(* ===== verification/StructuredJson.v ===== *)
(** * Bounded strict JSON (internal/structuredjson)

    [decode.go], [number_limits.go], [equal.go] and [path.go]: the strict
    decoder with byte, depth, node and exponent limits, exact decimal
    comparison, semantic equality and the singular JSONPath profile.
    Compiled JSON Schemas ([schema.go]) are a third-party validator. *)

From S2P Require Import Prelude Json.

Local Open Scope Z_scope.

(** ** Error kinds (errors.go) *)

Inductive ErrorKind :=
  | ErrorInvalidLimits | ErrorTooLarge | ErrorInvalidUTF8 | ErrorInvalidJSON
  | ErrorDuplicateKey | ErrorDepthLimit | ErrorNodeLimit | ErrorNumberExponentLimit
  | ErrorInvalidPath | ErrorPathLimit | ErrorUnsupportedValue | ErrorSchemaPolicy
  | ErrorSchemaCompile | ErrorSchemaEvaluation | ErrorSchemaNotSatisfied.

#[export] Instance ErrorKind_eq_dec : EqDecision ErrorKind.
Proof. solve_decision. Defined.

(** ** Exponent limits (number_limits.go) *)

Definition MaxJSONNumberExponent : Z := 1000.
Definition isDecimalDigit (c : ascii) : bool := is_digit c.
Definition digit_val (c : ascii) : Z := Z.of_N (byte_val c) - 48.

(** The loop over the exponent digits: digits seen, magnitude, whether the
    limit was exceeded, and the remaining text. *)
Fixpoint exponent_loop (s : string) (digits magnitude : Z) (exceeds : bool)
  : Z * Z * bool * string :=
  match s with
  | String c s' =>
      if isDecimalDigit c then
        let digit := digit_val c in
        if (MaxJSONNumberExponent - digit) / 10 <? magnitude
        then exponent_loop s' (digits + 1) magnitude true
        else if exceeds then exponent_loop s' (digits + 1) magnitude exceeds
        else exponent_loop s' (digits + 1) (magnitude * 10 + digit) exceeds
      else (digits, magnitude, exceeds, s)
  | EmptyString => (digits, magnitude, exceeds, s)
  end.

(** The integer part: a single 0, or digits not starting with 0. *)
Definition limit_integer (s : string) : option string :=
  match s with
  | String c s' =>
      if (byte_val c =? 48)%N then
        match s' with
        | String d _ => if isDecimalDigit d then None else Some s'
        | EmptyString => Some s'
        end
      else if isDecimalDigit c then Some (span_digits s).2
      else None
  | EmptyString => None
  end.

(** The fraction: number of digits (0 without a point) and the rest. *)
Definition limit_fraction (s : string) : option (Z * string) :=
  match s with
  | String c s' =>
      if (byte_val c =? 46)%N then
        let '(d, r) := span_digits s' in
        if (zlen d =? 0) then None else Some (zlen d, r)
      else Some (0, s)
  | EmptyString => Some (0, s)
  end.

(** The result of the exponent part: invalid, over the limit, or a value. *)
Inductive exponent_part := ExpInvalid | ExpExceeds | ExpValue (e : Z).

Definition limit_exponent (s : string) : exponent_part :=
  match s with
  | String c s' =>
      if ((byte_val c =? 101)%N || (byte_val c =? 69)%N)%bool then
        let '(sign, s'') :=
          match s' with
          | String g r =>
              if (byte_val g =? 45)%N then (-1, r)
              else if (byte_val g =? 43)%N then (1, r) else (1, s')
          | EmptyString => (1, s')
          end in
        let '(digits, magnitude, exceeds, rest) := exponent_loop s'' 0 0 false in
        if digits =? 0 then ExpInvalid
        else if exceeds then (if rest =s "" then ExpExceeds else ExpInvalid)
        else if rest =s "" then ExpValue (sign * magnitude) else ExpInvalid
      else ExpInvalid
  | EmptyString => ExpValue 0
  end.

(** Returns ([withinLimit], [valid]). *)
Definition jsonNumberWithinExponentLimit (raw : string) : bool * bool :=
  let s := match raw with
           | String c r => if (byte_val c =? 45)%N then r else raw
           | EmptyString => raw
           end in
  match limit_integer s with
  | None => (false, false)
  | Some s2 =>
      match limit_fraction s2 with
      | None => (false, false)
      | Some (fractionDigits, s3) =>
          match limit_exponent s3 with
          | ExpInvalid => (false, false)
          | ExpExceeds => (false, true)
          | ExpValue explicitExponent =>
              let effectiveExponent := explicitExponent - fractionDigits in
              ((- MaxJSONNumberExponent <=? effectiveExponent)
               && (effectiveExponent <=? MaxJSONNumberExponent), true)
          end
      end
  end.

────────────────────

◆ **YOUR ASSIGNMENT**
Starting at the line that contains "match limit_fraction s2 with", repeat each line exactly through the last one in the listing. Include both of those lines and nothing more.

◆ **SOLUTION TO THE EXERCISE**
      match limit_fraction s2 with
      | None => (false, false)
      | Some (fractionDigits, s3) =>
          match limit_exponent s3 with
          | ExpInvalid => (false, false)
          | ExpExceeds => (false, true)
          | ExpValue explicitExponent =>
              let effectiveExponent := explicitExponent - fractionDigits in
              ((- MaxJSONNumberExponent <=? effectiveExponent)
               && (effectiveExponent <=? MaxJSONNumberExponent), true)
          end
      end
  end.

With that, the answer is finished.